▸ **Task description**:
In the listing below, count each line containing "chars" and answer with the count only.

======== Data for analysis ========

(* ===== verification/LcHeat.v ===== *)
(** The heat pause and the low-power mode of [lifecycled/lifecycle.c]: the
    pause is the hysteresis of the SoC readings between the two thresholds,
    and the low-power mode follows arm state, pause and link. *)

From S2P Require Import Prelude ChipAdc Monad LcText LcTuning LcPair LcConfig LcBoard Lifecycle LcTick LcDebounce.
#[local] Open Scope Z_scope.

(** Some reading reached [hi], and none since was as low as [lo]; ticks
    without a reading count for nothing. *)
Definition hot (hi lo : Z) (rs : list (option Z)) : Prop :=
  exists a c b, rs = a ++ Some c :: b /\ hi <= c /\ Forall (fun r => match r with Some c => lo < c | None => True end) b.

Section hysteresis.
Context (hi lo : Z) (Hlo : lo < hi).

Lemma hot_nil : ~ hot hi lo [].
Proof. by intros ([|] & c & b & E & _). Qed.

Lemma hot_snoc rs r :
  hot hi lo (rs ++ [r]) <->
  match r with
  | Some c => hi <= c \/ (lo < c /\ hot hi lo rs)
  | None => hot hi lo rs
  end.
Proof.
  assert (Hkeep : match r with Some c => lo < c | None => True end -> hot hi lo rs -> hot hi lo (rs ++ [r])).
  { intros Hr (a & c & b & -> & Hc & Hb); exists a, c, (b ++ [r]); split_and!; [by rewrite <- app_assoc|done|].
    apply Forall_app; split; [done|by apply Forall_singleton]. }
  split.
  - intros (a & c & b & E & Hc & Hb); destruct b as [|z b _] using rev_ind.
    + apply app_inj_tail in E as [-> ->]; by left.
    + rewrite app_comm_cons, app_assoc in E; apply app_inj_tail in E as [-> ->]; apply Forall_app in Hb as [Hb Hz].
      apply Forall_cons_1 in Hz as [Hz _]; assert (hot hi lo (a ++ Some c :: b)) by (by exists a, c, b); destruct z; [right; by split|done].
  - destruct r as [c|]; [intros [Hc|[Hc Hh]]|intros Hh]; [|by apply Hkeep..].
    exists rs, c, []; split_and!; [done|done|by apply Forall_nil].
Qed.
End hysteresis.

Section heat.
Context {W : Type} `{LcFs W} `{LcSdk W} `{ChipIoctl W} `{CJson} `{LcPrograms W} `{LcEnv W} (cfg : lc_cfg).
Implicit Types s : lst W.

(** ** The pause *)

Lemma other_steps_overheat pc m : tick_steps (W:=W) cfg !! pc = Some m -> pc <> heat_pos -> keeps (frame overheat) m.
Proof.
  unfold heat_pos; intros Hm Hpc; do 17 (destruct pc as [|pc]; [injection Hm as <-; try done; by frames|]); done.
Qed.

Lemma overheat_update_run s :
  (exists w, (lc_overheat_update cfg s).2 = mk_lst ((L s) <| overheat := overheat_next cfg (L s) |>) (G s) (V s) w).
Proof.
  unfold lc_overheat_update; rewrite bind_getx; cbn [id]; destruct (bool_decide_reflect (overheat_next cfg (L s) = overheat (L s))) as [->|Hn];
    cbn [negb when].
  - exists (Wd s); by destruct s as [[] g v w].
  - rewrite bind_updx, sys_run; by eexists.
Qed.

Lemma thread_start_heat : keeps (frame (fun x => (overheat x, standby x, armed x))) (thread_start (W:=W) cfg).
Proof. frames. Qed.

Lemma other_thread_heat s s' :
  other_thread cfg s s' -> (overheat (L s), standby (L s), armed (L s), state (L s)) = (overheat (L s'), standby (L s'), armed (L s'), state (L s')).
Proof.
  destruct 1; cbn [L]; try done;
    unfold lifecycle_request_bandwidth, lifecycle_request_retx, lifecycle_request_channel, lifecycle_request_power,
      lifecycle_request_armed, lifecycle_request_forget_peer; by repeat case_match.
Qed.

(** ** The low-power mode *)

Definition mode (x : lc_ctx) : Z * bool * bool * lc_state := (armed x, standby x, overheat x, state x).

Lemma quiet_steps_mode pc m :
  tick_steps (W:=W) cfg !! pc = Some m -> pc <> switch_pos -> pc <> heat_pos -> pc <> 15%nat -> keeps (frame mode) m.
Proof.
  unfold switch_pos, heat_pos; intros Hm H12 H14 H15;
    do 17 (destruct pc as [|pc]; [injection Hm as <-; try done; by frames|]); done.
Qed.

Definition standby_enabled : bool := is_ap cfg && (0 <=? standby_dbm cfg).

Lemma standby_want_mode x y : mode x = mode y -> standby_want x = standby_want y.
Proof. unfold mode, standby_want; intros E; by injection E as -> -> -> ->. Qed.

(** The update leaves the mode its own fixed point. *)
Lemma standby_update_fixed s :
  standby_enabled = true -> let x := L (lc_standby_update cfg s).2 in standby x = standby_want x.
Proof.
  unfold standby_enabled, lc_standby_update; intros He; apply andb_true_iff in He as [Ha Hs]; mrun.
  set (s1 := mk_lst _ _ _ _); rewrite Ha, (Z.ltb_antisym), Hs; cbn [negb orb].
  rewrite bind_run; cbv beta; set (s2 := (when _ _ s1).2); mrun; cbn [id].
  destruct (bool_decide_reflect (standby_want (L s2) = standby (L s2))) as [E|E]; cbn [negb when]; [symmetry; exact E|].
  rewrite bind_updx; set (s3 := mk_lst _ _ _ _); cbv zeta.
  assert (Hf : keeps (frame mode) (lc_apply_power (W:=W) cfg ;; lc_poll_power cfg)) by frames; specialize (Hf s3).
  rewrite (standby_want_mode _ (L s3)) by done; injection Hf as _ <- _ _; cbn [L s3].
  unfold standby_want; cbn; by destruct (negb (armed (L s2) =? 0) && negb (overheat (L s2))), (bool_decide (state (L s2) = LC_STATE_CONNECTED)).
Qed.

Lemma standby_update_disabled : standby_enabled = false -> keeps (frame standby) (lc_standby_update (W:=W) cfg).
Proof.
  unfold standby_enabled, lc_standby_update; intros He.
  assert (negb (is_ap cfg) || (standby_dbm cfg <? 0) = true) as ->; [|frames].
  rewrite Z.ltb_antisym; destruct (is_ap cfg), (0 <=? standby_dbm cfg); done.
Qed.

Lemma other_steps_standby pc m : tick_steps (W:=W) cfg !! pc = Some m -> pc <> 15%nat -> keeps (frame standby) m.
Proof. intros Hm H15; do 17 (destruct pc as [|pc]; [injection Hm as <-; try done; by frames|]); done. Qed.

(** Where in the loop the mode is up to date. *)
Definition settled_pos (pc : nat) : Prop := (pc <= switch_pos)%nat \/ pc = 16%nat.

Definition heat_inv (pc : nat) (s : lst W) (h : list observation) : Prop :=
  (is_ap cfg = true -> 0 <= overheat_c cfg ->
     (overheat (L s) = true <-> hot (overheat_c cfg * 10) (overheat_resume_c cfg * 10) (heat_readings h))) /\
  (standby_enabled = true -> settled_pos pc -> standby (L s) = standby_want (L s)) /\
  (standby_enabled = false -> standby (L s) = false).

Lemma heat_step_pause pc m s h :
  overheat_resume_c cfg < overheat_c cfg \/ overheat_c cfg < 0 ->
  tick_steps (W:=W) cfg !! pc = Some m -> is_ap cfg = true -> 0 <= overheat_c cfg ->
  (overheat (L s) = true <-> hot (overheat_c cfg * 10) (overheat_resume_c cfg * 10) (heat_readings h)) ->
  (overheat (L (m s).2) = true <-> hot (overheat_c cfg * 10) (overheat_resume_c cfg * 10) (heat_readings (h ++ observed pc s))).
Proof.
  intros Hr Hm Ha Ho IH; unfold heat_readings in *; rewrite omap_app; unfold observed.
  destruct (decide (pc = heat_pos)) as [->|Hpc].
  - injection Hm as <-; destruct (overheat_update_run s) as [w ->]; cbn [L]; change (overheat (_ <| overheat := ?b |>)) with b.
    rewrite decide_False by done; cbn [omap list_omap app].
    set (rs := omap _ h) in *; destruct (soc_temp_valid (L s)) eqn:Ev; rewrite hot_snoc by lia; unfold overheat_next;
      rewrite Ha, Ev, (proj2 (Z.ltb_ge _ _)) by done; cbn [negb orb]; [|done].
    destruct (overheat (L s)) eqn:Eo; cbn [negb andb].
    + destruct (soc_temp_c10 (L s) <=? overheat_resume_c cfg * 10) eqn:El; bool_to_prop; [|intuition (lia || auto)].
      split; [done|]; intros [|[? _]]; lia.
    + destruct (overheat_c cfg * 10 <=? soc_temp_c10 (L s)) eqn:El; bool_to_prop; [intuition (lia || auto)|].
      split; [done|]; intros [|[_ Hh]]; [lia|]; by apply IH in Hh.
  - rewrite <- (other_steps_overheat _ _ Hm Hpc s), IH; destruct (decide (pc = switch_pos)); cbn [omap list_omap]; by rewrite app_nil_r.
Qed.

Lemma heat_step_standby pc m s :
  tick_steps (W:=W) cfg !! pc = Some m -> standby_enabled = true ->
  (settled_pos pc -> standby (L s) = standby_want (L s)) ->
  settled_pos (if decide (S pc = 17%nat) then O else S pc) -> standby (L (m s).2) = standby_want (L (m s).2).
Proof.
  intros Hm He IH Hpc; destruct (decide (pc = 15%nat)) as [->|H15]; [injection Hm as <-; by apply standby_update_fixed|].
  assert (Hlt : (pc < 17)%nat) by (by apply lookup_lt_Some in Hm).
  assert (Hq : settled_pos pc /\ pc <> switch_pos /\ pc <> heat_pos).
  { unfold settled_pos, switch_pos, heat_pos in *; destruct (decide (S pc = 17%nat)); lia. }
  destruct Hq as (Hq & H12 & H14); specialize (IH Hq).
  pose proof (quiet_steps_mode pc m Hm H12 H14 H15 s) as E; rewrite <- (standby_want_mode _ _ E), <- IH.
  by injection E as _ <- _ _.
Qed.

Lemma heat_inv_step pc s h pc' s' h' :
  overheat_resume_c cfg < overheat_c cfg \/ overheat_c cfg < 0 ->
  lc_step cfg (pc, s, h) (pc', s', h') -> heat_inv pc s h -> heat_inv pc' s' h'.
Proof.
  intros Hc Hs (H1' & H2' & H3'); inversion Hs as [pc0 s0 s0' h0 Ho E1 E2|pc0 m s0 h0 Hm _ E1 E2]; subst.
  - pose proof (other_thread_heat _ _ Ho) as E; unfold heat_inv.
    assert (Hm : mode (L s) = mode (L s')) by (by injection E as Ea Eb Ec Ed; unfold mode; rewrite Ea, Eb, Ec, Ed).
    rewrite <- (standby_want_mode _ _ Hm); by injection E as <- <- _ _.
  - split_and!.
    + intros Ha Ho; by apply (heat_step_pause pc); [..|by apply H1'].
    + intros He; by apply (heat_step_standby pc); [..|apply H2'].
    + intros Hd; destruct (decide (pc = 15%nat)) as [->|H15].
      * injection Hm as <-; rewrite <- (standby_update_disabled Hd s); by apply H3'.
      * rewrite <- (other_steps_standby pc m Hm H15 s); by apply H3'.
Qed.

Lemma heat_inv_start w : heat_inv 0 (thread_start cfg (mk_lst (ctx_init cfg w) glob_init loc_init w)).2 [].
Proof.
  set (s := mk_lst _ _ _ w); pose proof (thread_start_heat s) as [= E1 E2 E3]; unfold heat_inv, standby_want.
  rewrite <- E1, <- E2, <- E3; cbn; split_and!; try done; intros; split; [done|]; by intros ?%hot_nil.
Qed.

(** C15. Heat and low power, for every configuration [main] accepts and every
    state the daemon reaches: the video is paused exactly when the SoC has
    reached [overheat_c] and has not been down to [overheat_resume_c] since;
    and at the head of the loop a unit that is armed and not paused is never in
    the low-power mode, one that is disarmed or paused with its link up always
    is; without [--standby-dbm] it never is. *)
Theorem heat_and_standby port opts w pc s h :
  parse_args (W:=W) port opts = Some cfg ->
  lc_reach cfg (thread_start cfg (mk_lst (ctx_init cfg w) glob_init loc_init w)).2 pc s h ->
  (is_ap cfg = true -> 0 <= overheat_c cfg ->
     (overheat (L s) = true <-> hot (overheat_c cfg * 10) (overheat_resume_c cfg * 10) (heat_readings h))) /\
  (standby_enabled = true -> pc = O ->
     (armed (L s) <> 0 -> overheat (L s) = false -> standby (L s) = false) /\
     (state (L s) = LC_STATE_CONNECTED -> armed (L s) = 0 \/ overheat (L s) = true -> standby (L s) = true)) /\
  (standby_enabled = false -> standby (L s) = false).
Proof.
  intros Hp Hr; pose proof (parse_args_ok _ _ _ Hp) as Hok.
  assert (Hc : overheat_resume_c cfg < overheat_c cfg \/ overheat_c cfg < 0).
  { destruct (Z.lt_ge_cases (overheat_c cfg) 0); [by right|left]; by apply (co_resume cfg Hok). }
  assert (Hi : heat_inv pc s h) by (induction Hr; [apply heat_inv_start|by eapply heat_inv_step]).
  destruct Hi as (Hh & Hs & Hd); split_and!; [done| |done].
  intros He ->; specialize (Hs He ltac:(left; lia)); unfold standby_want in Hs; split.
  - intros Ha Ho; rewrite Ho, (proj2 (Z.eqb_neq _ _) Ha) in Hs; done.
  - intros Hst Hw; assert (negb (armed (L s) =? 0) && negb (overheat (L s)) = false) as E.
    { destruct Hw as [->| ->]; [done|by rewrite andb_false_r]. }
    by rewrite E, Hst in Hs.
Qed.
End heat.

========
======== Data for analysis ========

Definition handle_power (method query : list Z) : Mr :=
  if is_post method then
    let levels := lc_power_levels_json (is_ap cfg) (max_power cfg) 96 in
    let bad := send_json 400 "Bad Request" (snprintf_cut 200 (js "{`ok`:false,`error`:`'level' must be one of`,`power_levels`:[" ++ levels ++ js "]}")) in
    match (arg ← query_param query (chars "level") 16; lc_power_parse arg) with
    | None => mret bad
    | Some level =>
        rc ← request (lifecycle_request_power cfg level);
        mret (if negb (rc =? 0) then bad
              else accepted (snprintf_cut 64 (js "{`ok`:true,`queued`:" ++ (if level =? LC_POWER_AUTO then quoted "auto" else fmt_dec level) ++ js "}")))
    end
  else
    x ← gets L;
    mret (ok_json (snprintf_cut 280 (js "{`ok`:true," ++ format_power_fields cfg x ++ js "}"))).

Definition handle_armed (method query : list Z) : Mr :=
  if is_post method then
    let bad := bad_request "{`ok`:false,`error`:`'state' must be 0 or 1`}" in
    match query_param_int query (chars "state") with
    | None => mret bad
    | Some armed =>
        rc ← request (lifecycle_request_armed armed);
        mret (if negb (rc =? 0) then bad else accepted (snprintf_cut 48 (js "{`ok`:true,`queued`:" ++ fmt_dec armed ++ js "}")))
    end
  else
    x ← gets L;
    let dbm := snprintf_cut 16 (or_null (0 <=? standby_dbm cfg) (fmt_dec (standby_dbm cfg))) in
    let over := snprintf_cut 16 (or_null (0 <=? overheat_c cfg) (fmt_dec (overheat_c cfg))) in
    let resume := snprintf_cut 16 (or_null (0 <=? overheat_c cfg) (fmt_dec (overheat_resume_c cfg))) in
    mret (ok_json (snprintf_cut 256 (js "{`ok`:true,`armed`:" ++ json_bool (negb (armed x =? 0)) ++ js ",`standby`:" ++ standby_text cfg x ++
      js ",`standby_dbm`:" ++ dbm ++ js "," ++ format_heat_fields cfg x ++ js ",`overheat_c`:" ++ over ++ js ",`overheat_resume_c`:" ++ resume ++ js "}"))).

========
======== Data for analysis ========

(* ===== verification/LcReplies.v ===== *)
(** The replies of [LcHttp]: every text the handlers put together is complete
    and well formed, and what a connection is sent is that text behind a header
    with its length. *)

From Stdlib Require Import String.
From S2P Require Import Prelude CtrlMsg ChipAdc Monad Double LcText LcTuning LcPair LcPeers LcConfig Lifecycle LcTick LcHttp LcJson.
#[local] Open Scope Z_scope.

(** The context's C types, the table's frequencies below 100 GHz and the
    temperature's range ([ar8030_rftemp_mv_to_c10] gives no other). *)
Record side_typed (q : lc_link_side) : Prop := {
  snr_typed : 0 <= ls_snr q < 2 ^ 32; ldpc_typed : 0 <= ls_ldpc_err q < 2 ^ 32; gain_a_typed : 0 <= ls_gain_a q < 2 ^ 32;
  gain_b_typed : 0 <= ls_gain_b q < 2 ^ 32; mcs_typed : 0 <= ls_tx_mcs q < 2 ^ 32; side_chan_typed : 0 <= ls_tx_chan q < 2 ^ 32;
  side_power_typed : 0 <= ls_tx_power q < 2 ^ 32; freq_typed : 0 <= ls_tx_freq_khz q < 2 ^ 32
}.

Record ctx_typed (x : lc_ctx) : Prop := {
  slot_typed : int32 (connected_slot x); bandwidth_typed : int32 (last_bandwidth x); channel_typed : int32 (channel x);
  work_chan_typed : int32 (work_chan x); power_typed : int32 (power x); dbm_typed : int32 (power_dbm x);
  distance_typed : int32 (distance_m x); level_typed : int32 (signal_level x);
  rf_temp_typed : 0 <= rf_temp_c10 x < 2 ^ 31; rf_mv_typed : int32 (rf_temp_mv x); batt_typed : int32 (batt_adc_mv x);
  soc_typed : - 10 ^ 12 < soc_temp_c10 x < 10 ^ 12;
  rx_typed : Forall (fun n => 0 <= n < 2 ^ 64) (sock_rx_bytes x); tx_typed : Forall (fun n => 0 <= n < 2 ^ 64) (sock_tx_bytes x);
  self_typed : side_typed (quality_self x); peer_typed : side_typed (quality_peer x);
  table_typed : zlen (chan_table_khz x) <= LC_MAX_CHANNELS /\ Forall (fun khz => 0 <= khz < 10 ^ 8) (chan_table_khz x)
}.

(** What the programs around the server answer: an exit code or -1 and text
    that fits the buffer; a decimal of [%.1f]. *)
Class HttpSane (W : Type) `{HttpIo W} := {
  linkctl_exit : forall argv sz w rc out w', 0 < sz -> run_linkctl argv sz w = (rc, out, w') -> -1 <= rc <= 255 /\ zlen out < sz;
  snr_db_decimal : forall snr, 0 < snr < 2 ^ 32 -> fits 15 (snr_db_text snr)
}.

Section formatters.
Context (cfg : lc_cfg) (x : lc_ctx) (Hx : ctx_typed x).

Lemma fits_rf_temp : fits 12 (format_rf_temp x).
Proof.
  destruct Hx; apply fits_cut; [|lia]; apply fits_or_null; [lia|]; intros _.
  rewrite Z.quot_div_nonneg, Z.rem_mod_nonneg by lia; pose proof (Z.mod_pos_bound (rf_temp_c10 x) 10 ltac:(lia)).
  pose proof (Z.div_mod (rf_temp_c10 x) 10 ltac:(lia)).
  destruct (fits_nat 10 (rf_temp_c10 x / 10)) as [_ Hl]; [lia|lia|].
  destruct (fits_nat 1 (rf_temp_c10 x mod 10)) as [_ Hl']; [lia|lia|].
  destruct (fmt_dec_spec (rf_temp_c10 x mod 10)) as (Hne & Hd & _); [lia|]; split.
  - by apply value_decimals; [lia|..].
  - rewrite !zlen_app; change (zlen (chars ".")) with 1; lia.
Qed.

========

▸ **Your solution**:
3